## About this task
Every record is to be returned as written, with no omissions.

## Dataset content
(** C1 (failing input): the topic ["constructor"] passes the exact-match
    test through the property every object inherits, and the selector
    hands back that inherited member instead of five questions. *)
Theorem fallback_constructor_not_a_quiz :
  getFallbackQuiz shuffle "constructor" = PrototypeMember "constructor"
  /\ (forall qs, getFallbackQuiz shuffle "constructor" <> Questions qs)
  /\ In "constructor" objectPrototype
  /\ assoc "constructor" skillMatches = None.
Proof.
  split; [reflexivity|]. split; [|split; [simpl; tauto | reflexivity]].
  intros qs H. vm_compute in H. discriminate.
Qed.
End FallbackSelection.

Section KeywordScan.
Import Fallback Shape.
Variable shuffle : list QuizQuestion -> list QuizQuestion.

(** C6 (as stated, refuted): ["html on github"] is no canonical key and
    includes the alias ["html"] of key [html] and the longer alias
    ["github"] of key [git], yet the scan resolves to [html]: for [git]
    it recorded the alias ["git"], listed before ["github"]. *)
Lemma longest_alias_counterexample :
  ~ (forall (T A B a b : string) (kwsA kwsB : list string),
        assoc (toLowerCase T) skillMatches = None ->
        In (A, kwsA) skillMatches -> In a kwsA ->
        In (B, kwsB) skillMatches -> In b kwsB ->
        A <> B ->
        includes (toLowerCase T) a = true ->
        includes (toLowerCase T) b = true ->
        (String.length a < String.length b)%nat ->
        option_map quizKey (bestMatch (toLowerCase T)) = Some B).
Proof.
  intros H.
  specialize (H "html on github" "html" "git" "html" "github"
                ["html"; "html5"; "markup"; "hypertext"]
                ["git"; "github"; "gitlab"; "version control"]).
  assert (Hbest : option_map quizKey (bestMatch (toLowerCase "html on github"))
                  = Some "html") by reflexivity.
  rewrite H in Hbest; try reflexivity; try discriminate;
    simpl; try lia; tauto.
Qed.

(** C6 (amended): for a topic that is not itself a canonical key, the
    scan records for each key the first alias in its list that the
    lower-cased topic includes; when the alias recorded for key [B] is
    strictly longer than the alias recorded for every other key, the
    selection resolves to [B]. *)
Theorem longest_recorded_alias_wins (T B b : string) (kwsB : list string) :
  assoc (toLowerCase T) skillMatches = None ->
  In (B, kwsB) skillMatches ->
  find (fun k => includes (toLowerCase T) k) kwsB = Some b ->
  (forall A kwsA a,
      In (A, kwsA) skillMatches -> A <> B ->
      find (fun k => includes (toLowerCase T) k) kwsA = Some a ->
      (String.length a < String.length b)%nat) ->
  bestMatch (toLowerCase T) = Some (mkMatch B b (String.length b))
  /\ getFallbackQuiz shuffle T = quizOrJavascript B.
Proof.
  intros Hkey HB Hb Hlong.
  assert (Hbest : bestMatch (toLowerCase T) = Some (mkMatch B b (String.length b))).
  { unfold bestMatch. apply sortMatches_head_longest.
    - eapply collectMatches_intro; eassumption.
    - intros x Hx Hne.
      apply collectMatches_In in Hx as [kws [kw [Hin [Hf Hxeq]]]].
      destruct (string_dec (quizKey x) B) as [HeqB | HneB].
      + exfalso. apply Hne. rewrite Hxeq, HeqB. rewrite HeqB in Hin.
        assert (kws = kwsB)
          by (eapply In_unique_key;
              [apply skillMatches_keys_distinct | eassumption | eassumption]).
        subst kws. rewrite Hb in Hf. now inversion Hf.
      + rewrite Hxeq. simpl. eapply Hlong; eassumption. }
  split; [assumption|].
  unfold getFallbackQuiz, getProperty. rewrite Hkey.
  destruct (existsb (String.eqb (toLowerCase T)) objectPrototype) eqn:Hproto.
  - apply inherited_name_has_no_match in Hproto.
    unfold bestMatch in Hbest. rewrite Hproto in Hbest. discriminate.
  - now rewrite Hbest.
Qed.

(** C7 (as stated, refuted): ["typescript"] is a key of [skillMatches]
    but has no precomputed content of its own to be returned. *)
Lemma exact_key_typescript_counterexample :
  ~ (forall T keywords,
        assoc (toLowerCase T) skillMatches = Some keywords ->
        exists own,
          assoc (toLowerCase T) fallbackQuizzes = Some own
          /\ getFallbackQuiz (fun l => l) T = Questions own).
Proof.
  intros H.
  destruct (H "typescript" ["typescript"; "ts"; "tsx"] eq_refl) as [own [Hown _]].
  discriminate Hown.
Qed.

## Task solution
(** C1 (failing input): the topic ["constructor"] passes the exact-match
    test through the property every object inherits, and the selector
    hands back that inherited member instead of five questions. *)
Theorem fallback_constructor_not_a_quiz :
  getFallbackQuiz shuffle "constructor" = PrototypeMember "constructor"
  /\ (forall qs, getFallbackQuiz shuffle "constructor" <> Questions qs)
  /\ In "constructor" objectPrototype
  /\ assoc "constructor" skillMatches = None.
Proof.
  split; [reflexivity|]. split; [|split; [simpl; tauto | reflexivity]].
  intros qs H. vm_compute in H. discriminate.
Qed.
End FallbackSelection.

Section KeywordScan.
Import Fallback Shape.
Variable shuffle : list QuizQuestion -> list QuizQuestion.

(** C6 (as stated, refuted): ["html on github"] is no canonical key and
    includes the alias ["html"] of key [html] and the longer alias
    ["github"] of key [git], yet the scan resolves to [html]: for [git]
    it recorded the alias ["git"], listed before ["github"]. *)
Lemma longest_alias_counterexample :
  ~ (forall (T A B a b : string) (kwsA kwsB : list string),
        assoc (toLowerCase T) skillMatches = None ->
        In (A, kwsA) skillMatches -> In a kwsA ->
        In (B, kwsB) skillMatches -> In b kwsB ->
        A <> B ->
        includes (toLowerCase T) a = true ->
        includes (toLowerCase T) b = true ->
        (String.length a < String.length b)%nat ->
        option_map quizKey (bestMatch (toLowerCase T)) = Some B).
Proof.
  intros H.
  specialize (H "html on github" "html" "git" "html" "github"
                ["html"; "html5"; "markup"; "hypertext"]
                ["git"; "github"; "gitlab"; "version control"]).
  assert (Hbest : option_map quizKey (bestMatch (toLowerCase "html on github"))
                  = Some "html") by reflexivity.
  rewrite H in Hbest; try reflexivity; try discriminate;
    simpl; try lia; tauto.
Qed.

(** C6 (amended): for a topic that is not itself a canonical key, the
    scan records for each key the first alias in its list that the
    lower-cased topic includes; when the alias recorded for key [B] is
    strictly longer than the alias recorded for every other key, the
    selection resolves to [B]. *)
Theorem longest_recorded_alias_wins (T B b : string) (kwsB : list string) :
  assoc (toLowerCase T) skillMatches = None ->
  In (B, kwsB) skillMatches ->
  find (fun k => includes (toLowerCase T) k) kwsB = Some b ->
  (forall A kwsA a,
      In (A, kwsA) skillMatches -> A <> B ->
      find (fun k => includes (toLowerCase T) k) kwsA = Some a ->
      (String.length a < String.length b)%nat) ->
  bestMatch (toLowerCase T) = Some (mkMatch B b (String.length b))
  /\ getFallbackQuiz shuffle T = quizOrJavascript B.
Proof.
  intros Hkey HB Hb Hlong.
  assert (Hbest : bestMatch (toLowerCase T) = Some (mkMatch B b (String.length b))).
  { unfold bestMatch. apply sortMatches_head_longest.
    - eapply collectMatches_intro; eassumption.
    - intros x Hx Hne.
      apply collectMatches_In in Hx as [kws [kw [Hin [Hf Hxeq]]]].
      destruct (string_dec (quizKey x) B) as [HeqB | HneB].
      + exfalso. apply Hne. rewrite Hxeq, HeqB. rewrite HeqB in Hin.
        assert (kws = kwsB)
          by (eapply In_unique_key;
              [apply skillMatches_keys_distinct | eassumption | eassumption]).
        subst kws. rewrite Hb in Hf. now inversion Hf.
      + rewrite Hxeq. simpl. eapply Hlong; eassumption. }
  split; [assumption|].
  unfold getFallbackQuiz, getProperty. rewrite Hkey.
  destruct (existsb (String.eqb (toLowerCase T)) objectPrototype) eqn:Hproto.
  - apply inherited_name_has_no_match in Hproto.
    unfold bestMatch in Hbest. rewrite Hproto in Hbest. discriminate.
  - now rewrite Hbest.
Qed.

(** C7 (as stated, refuted): ["typescript"] is a key of [skillMatches]
    but has no precomputed content of its own to be returned. *)
Lemma exact_key_typescript_counterexample :
  ~ (forall T keywords,
        assoc (toLowerCase T) skillMatches = Some keywords ->
        exists own,
          assoc (toLowerCase T) fallbackQuizzes = Some own
          /\ getFallbackQuiz (fun l => l) T = Questions own).
Proof.
  intros H.
  destruct (H "typescript" ["typescript"; "ts"; "tsx"] eq_refl) as [own [Hown _]].
  discriminate Hown.
Qed.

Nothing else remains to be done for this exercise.